Tudo o que for prescrito ou recomendado a um paciente será cumprido ou negligenciado, dependendo do quanto, ou quão pouco, de afeto povoou aquela relação. Como o paciente usualmente está assustado pelo temor assumido ou dissimulado de morrer, toda atitude médica, incluindo a linguagem corporal, será acatada com carinho ou repelida com desprezo, dependendo do quanto ele se sinta acolhido ou rejeitado. Não importa que a pretensão pareça absurda, e claro que é, mas todo o paciente, em algum grau, se imagina como o único cliente daquele médico, escalado pelos deuses para curá-lo.
Uma evidência deste fato é a frequência com que, durante reconsultas, os pacientes dizem que não trouxeram os exames anteriores, “porque o Sr. já os viu na minha última consulta!”. Quer dizer, ninguém mais deve ter ocupado a atenção deste doutor durante as semanas que transcorreram entre essas consultas, tão especiais, que mereciam se tornar inesquecíveis.
É impossível racionalizar este comportamento fantasioso de possessão egoísta, se o médico não entender o quanto a lógica, que deve reger as atitudes das pessoas normais, é subvertida quando nos sentimos verdadeiramente ameaçados pelo desconhecido assustador de uma doença, que sempre parecerá mais grave, porque acometeu a única pessoa realmente fundamental e insubstituível no nosso planeta de um astro só, o ator principal. Ele.
Os médicos bem-sucedidos, esses que descobriram a maravilha viciante de se sentirem escolhidos pelos pacientes, valorizam todos os detalhes da abordagem inicial.
A relação entre o médico e um paciente assustado é a mais densa que se pode estabelecer entre duas pessoas completamente desconhecidas, até que uma delas adoeceu e buscou ajuda na outra, com aquele olhar inconfundível de quem traz um pedido explícito de socorro. Este encontro é meio mágico e tem um insuspeitado potencial de afeto e gratidão, se houver sensibilidade e delicadeza, ou ficará marcado irreparavelmente por revolta e desafeto, se em nenhum momento o paciente percebeu solidariedade, preocupação e parceria. Como em todas as relações humanas, incluindo o namoro, o primeiro encontro tem um papel decisivo para que se construa uma amizade franca, doce e generosa. Os médicos bem-sucedidos, esses que descobriram a maravilha viciante de se sentirem escolhidos pelos pacientes, valorizam todos os detalhes da abordagem inicial, porque aprenderam o quanto pode ser gratificante ou desastrado o primeiro contato com alguém emocionalmente fragilizado pelo sofrimento.

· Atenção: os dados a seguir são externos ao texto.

(* ===== verification/ModelMonitor.v ===== *)
(** * The model monitor

    Models [DeploymentStates] and [ModelMonitor] of
    [python/aibrix/aibrix/gpu_optimizer/load_monitor/monitor.py]: the deployments
    of a model, their profiles, and the turn of the monitor's thread, which reads
    the load ([load_turn] of the window), asks the optimizer and sets the replicas.

    Profiles are objects that the monitor's dictionary and the deployments share and
    that are changed in place: they live in a heap and are named by their position.
    The lock is a flag; [acquire] of a held lock never returns, which is
    [OutOfFuel]. A call is run to its end: the interleavings of the threads are not
    modelled. Costs are rationals with infinities and NaN. What a profile reader
    returns, the load records and the clock are arguments of the calls that use
    them. Log lines are left out. *)

From S2P Require Import Prelude Num LoadBuffer Centeroid Clusterer Optimizer LoadReader.

Open Scope Z_scope.
Open Scope py_scope.

(** ** Costs *)

Inductive fl := Fin (q : Q) | Inf | NegInf | NaN.

Definition fl_opp (x : fl) : fl :=
  match x with Fin q => Fin (- q) | Inf => NegInf | NegInf => Inf | NaN => NaN end.

Definition fl_add (x y : fl) : fl :=
  match x, y with
  | Fin a, Fin b => Fin (a + b)
  | NaN, _ | _, NaN => NaN
  | Inf, NegInf | NegInf, Inf => NaN
  | Inf, _ | _, Inf => Inf
  | NegInf, _ | _, NegInf => NegInf
  end.

Definition fl_sub (x y : fl) : fl := fl_add x (fl_opp y).

(** ** [DeploymentStates] *)

Record DeploymentStates := mkDeployment {
  d_name : string;
  d_replicas : Z;
  d_overriden : Z;
  min_replicas : Z;
  d_profile : option nat;
  watch_ver : option string
}.

Definition No_Overriden : Z := -1.

Definition new_DeploymentStates (name : string) (replicas min : Z) : DeploymentStates :=
  mkDeployment name replicas No_Overriden min None None.

Definition overriden (d : DeploymentStates) : bool := negb (d_overriden d =? No_Overriden).

Definition replicas (d : DeploymentStates) : Z := if overriden d then d_overriden d else d_replicas d.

Os médicos calejados, e os pacientes em qualquer condição, se forem questionados, invariavelmente elegerão a pressa, por tudo o que ela encerra de descaso e desapreço, como a maior vilã no despertar de qualquer relação humana. Como há um componente subjetivo, mais importante do que o tempo gasto na visita é a administração desse tempo. Se lhes falta convicção disso, façam um teste: reservem cinco minutos para ficar no quarto do paciente, ouvindo-o sentado, de pernas cruzadas. No dia seguinte, usem o mesmo tempo, fazendo as perguntas de sempre, mas caminhando pelo quarto.
Com tempos idênticos, mas linguagem corporal oposta, o olhar do paciente apontará qual a atitude ele arquivará na sua memória afetiva. De onde nada do que o machuque será esquecido ou perdoado.